Period views: a view from above

There are times in life when we comfortably dream of the impossible, sleepy hours spent flying through the countryside on a sunny summer day above the brilliant blue sky. Such dreams are now a reality, but there was a time when such thoughts were only the result of a very active imagination. People just couldn’t fly like a bird hundreds of years ago, or could they?

Travel back in time with me to 1838, a very festive fall day on Main Street in Concord. A large crowd of spectators gathered on the grounds of the New Hampshire State House, hundreds of our ancestors with lofty dreams of flying the New Hampshire skies. All dreamers maybe, but they came together on this special day to see a man fly through the sky. A group attracted by the coverage provided by the local newspaper where the momentum grew day by day, people arrived on foot, in carriages and on horseback. They were farmers, laborers, factory workers. They were mothers and fathers, little boys and little girls. Expectations were certainly high, a stranger arrived in town in a horse-drawn wagon and was granted a hotel room at the Phoenix Hotel, he took a large crate in secret under canvas in his wagon. This stranger was here to share his dream of flight on September 21, 1838. A fascinating balloon ascent from the New Hampshire State House Plaza.

It was said that the first hot air balloon piloted in America was launched in Philadelphia on January 9, 1793 by French balloonist Jean Pierre Blanchard. He launched his hot air balloon from the local jail among a fanfare like no other. The Revolutionary War had just ended a decade before. How fitting to launch this modern marvel from the city that represented such American patriotism. George Washington himself stood in the crowd watching this remarkable event, men flying through the sky. People had sailed in a balloon prior to this event in 1793. It was in Paris, France, on a platform under a paper and silk hot-air balloon that balloonist Francois Pilatre de Rozier and Francois Laurent stoking a fire with heat rising in the balloon skirts. This Paris event was seen by many as the balloon soared 500 feet into the sky, traveling more than five miles and landing safely 25 minutes later. When the Parisian balloon landed, local farmers were indeed surprised and scared to see these men flying from the sky above.

As our parents’ great-grandparents stood in the grounds of the State House, a dapper gentleman emerged from the Phenix Hotel, dressed in a period costume with a leather cap and glasses on his head, he crossed the street towards the field with great fanfare. The audience was massive and the publicity appreciated by this early aeronaut. Louis A. Lauriat was a man before his time, a little adventurous, his quest for the sky was obvious. On this September day, a few unforeseen diversions were present. Louis planned his ascension to Concord where he would soar into the heavens accompanied by his young son.

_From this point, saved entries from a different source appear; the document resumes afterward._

(** * Nuclide: registry lookups, generated service proxies, the diff-view
    model, ASL log levels and undeclared JSX identifiers.

    Every JavaScript function is embedded as a Rocq function over explicit
    state.  A call that can throw returns a [completion]; a promise that has
    settled is a [Settled] value. *)

From Stdlib Require Import ZArith String Ascii List Lia DecimalString.
From stdpp Require Import base option list gmap strings.

Local Open Scope string_scope.
Local Open Scope Z_scope.
Local Open Scope list_scope.

(** ** JavaScript values shared by all the models *)

Module Js.

(** A thrown object: the message of an [Error], and the [stdout] property
    that a failed command adds to it. *)
Record Error := { message : string; stdout : option string }.

#[global] Instance Error_eq_dec : EqDecision Error.
Proof. solve_decision. Defined.

(** [new Error(message)] *)
Definition new_Error (message : string) : Error :=
  {| message := message; stdout := None |}.

(** How a call ends: with a value, or with a thrown object. *)
Inductive completion (A : Type) : Type :=
| Normal (a : A)
| Throw (e : Error).
Arguments Normal {A} a.
Arguments Throw {A} e.

(** A promise once it has settled. *)
Inductive Settled (A : Type) : Type :=
| Fulfilled (a : A)
| Rejected (e : Error).
Arguments Fulfilled {A} a.
Arguments Rejected {A} e.

(** A promise: how it settles, and when, counted in turns of the event loop
    from the call that looks at it. *)
Record Promise (A : Type) := { outcome : Settled A; settledAt : nat }.
Arguments outcome {A} _.
Arguments settledAt {A} _.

As he uncrated the crate balloon and positioned it to inflate with gas, delays were still encountered. Once ready, Loise A. Lauriat and her son positioned themselves in their basket below, greeting the crowd gathered at Concord, the atmosphere was very festive. The orchestra played the most patriotic songs, the children tasted ice cream while the men smoked their finest cigars. As the tape stopped and the ropes tying the balloon to the ground were ready to take off, a sudden movement occurred.

The crowd cheered as a local man ran to the basket under the ball. It was Mr. Amasa Powell from Concord, he jumped into the basket at the very last minute and soared into the sky at a height of 200 feet. Mr. Lauriat and his son landed a few miles south of the village and bid a friendly farewell to Mr. Powell.

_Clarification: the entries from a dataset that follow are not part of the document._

(** Modelled from the spec: [randomIntegerInRange] is defined outside the
    sources at hand; the spec gives its result as a uniform integer of the
    closed range.  The raw draw comes from the host's random source. *)
Definition randomIntegerInRange (lo hi : Z) : M Z :=
  fun w =>
    let h := host w in
    let raw := Z.of_N (random h (random_draws h)) in
    Ok (lo + raw mod (hi - lo + 1))%Z
       (set_host (mkHost (clock h) (clock_reads h) (random h) (S (random_draws h))
                    (Math_sin h)) w).

(** [document.createElement('canvas')] *)
Definition createElement_canvas : M nat :=
  fun w => Ok (List.length (heap (dom w))) (set_heap (heap (dom w) ++ [new_canvas]) w).

(** Writes through a canvas handle. *)
Definition on_canvas (h : nat) (f : Canvas -> Canvas) : M unit :=
  modify (fun w => set_heap (update_nth h f (heap (dom w))) w).

(** [document.getElementById("container").appendChild(c)] *)
Definition container_appendChild (h : nat) : M unit :=
  modify (fun w => set_container (container (dom w) ++ [h]) w).

(** [document.getElementById("container").removeChild(c)] *)
Definition container_removeChild (h : nat) : M unit :=
  fun w => match remove_child h (container (dom w)) with
           | Some l => Ok tt (set_container l w)
           | None => Throw (NotFoundError "The node to be removed is not a child of this node")
           end.

(** ** js/popover.js *)

Definition POPOVER_COLORS_blueGray : string := "rgb(71, 70, 81)".
Definition POPOVER_COLORS_gray : string := "rgb(186, 186, 186)".
Definition POPOVER_COLORS_orange : string := "rgb(255, 184, 6)".
Definition POPOVER_COLORS_green : string := "rgb(171, 252, 170)".

(** [new PopoverManager()].  The constructor's [var ctx = null] binds a local
    variable: the new object itself has no [ctx] property. *)
Definition PopoverManager_new : PopoverManager :=
  let ctx_local := Null in
  {| ctx := Undefined; costumeData := CostumeUndefined; fireworks := None |}.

This September balloon ascent to Concord allowed our ancestors to see Mr. Lauriat sailing at a height of 5,000 feet where he traveled to Canterbury. As he neared Shaker Village, the Shaker community gathered in amazement as Louis descended and tossed a rope to those bewildered observers below, instructing them to pull his balloon to the ground and anchor it in completely safe. The Shakers, a kindest bunch, obliged and anchored Louis and his son in their village in Canterbury and provided him with a meal and company while he rested with his son. Refreshed, Mr. Lauriat and his young son bid farewell to the Shaker community and rode through the skies again to Northfield where he finally landed sixteen miles from the New Hampshire State House where his journey ended. start.

When Lois and her son landed in Northfield, they packed their hot air balloon into a horse-drawn wagon and returned to Concord, stating that they had flown up to 11,000 feet, a distance of 16 miles.

Yes, there are definitely times in life when we dream of the impossible. I like to think that Mr. Louis A. Lauriat and his son inspired our ancestors by allowing them to witness this remarkable event so long ago. If you believe in something, there is no barrier that cannot be overcome, dare to dream of what could be.

Vintage Views is a local history column that explores Concord and its surrounding towns. It airs weekly in the Sunday Your Life section. The author is a historian and not a staff member of Le Moniteur.